[Exercise brief] In the material below, how many lines include the word "Hrec"? Write only the number.

[Available data]
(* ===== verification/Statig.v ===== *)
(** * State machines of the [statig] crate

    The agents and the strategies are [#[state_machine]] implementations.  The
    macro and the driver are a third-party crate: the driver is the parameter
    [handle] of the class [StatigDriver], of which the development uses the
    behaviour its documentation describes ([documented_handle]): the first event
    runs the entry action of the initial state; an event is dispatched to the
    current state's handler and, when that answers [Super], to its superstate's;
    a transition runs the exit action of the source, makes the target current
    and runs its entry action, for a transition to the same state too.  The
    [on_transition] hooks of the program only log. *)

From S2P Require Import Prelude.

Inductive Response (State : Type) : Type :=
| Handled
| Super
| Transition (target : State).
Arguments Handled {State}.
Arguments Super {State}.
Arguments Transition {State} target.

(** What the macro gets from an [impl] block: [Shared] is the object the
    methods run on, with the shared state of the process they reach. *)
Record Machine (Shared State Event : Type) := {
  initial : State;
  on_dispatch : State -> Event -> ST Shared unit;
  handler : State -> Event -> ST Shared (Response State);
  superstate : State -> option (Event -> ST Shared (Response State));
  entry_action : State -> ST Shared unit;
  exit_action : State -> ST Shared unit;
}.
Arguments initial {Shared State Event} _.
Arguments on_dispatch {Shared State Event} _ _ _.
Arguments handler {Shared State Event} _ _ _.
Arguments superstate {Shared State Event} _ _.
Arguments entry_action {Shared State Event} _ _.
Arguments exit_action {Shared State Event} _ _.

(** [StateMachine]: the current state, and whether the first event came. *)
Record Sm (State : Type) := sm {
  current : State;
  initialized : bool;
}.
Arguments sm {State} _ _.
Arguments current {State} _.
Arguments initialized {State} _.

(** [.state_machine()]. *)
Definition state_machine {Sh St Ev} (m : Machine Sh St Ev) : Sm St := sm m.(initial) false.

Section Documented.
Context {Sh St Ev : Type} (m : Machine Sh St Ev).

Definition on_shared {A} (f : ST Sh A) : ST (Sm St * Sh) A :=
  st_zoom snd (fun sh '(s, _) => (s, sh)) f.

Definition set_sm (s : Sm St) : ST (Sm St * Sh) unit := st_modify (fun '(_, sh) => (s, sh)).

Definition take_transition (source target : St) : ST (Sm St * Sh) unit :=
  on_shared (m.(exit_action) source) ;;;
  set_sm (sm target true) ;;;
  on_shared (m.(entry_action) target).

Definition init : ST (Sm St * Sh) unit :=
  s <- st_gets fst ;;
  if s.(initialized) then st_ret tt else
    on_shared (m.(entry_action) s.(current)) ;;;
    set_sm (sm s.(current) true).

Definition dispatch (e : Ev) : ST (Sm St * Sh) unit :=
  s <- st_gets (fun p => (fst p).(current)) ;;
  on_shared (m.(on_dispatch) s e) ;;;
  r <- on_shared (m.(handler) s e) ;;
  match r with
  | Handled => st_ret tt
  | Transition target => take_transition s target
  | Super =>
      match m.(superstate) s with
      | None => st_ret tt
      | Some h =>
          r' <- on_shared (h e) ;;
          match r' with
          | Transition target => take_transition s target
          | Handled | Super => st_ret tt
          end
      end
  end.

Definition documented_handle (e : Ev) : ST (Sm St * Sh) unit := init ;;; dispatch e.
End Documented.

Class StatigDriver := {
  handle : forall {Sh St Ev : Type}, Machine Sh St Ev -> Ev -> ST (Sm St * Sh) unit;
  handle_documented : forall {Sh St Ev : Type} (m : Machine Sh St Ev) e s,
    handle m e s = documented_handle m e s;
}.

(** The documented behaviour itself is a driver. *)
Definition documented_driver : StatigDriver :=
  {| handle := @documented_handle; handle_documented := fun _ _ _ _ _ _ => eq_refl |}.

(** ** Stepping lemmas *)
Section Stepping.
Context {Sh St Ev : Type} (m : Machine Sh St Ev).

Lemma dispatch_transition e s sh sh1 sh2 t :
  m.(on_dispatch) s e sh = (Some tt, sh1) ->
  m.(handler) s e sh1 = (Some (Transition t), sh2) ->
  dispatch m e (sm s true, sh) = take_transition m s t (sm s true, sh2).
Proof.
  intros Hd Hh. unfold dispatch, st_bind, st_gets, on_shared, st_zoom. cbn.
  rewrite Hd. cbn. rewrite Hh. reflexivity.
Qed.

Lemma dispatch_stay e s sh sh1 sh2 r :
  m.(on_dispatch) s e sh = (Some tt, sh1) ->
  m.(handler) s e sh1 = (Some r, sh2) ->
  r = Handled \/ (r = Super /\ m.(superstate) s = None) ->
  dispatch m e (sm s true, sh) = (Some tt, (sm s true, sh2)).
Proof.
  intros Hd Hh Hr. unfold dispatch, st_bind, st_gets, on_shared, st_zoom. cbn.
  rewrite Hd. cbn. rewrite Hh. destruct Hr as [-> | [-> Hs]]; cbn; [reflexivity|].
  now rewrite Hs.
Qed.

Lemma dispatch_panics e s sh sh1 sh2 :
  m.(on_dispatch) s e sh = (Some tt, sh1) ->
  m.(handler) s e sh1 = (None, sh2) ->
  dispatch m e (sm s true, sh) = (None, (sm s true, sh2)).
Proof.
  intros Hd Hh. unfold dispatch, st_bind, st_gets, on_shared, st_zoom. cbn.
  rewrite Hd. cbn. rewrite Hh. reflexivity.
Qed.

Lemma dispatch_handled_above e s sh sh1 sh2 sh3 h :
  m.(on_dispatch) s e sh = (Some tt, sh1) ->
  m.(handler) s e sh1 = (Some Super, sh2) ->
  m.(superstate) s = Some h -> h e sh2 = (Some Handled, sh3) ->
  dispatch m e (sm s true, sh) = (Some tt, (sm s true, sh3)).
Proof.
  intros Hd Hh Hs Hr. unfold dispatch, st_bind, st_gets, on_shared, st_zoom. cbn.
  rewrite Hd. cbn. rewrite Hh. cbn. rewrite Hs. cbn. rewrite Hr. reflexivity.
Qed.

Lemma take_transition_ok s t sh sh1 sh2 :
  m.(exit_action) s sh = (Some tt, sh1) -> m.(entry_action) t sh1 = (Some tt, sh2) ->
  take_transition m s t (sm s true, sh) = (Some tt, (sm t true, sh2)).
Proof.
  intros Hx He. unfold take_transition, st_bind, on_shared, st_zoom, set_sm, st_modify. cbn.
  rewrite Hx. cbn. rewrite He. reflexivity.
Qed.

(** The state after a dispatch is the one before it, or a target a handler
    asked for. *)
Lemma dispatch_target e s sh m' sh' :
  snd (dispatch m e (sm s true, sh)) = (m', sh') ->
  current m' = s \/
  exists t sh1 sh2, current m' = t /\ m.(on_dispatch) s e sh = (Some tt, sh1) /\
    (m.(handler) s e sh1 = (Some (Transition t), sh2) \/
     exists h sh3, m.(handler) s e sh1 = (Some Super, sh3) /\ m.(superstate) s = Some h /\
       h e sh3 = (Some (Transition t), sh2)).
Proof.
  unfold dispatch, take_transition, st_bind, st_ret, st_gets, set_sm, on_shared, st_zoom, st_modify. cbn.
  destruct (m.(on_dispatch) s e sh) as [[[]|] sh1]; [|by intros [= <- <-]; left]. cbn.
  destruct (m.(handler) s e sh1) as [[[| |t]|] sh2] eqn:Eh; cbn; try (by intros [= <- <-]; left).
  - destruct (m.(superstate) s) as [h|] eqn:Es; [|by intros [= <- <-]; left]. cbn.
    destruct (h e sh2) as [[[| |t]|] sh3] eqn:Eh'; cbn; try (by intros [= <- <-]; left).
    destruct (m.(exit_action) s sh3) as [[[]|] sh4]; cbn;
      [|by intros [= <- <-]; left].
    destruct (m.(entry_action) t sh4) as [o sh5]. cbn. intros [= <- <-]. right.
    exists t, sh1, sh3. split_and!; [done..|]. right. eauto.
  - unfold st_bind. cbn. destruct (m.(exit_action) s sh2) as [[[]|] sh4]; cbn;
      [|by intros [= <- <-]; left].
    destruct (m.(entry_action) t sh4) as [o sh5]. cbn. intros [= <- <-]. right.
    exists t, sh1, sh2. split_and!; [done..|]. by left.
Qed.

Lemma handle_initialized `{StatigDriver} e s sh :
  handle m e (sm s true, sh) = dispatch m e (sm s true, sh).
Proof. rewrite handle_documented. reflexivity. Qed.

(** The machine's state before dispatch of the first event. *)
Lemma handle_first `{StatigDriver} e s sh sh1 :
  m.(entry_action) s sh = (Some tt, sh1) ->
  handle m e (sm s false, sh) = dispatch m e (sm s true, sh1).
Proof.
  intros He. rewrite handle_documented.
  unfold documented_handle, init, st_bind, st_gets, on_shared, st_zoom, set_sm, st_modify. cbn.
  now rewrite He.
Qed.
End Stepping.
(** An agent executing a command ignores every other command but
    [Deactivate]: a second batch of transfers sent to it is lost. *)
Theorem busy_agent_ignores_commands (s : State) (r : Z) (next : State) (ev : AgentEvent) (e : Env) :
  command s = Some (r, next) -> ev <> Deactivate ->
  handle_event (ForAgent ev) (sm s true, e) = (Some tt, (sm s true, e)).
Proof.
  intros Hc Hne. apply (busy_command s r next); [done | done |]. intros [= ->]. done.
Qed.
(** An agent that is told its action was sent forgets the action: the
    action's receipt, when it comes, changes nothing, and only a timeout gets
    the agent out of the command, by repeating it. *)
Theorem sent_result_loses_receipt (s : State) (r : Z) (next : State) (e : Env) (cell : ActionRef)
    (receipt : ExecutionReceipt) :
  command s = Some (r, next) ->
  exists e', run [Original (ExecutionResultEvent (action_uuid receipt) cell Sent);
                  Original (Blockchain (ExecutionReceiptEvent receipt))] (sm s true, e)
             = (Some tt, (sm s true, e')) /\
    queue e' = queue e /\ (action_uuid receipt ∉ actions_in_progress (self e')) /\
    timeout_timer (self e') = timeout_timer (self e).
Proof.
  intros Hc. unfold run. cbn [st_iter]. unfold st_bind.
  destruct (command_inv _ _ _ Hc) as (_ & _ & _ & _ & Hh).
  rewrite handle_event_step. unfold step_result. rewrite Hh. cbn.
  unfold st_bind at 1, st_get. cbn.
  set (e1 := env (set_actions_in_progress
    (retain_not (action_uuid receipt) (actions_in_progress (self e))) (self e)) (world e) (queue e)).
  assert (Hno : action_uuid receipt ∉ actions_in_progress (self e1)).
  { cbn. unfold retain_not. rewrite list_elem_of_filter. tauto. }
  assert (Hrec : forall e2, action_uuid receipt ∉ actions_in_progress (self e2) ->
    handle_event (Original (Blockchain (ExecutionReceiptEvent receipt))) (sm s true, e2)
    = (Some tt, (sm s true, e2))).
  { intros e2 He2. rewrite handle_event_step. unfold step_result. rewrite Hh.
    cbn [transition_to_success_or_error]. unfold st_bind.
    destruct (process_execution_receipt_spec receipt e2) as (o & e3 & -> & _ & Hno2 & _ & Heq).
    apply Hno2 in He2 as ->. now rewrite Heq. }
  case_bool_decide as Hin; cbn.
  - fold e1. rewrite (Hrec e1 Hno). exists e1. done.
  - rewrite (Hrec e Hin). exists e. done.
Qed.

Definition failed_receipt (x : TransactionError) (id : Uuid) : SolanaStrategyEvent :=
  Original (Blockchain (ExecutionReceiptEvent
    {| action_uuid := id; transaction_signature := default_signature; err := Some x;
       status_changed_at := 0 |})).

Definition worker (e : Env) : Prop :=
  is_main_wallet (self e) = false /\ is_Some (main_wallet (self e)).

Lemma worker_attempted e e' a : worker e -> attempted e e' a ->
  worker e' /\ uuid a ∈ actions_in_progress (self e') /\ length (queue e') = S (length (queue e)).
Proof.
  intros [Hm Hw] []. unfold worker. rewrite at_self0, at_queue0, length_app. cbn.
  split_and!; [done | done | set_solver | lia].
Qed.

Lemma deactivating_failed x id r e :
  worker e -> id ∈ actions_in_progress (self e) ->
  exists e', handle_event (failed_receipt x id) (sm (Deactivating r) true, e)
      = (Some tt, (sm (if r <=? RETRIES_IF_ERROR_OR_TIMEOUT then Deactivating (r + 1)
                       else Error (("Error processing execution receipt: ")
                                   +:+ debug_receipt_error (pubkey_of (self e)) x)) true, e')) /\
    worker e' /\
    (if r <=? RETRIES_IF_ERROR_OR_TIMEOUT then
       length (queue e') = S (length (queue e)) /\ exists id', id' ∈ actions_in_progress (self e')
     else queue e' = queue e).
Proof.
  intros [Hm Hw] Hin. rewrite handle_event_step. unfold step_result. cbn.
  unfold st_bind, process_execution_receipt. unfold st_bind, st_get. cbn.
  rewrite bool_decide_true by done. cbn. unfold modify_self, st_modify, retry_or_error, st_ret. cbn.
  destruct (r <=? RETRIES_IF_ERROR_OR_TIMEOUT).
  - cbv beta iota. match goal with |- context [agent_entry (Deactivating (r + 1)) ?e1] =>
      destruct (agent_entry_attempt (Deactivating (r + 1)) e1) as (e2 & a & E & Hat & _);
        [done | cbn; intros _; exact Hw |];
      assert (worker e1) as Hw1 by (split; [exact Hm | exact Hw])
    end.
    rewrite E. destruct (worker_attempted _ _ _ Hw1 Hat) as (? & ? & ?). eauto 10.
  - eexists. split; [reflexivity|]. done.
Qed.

[Worked solution] 3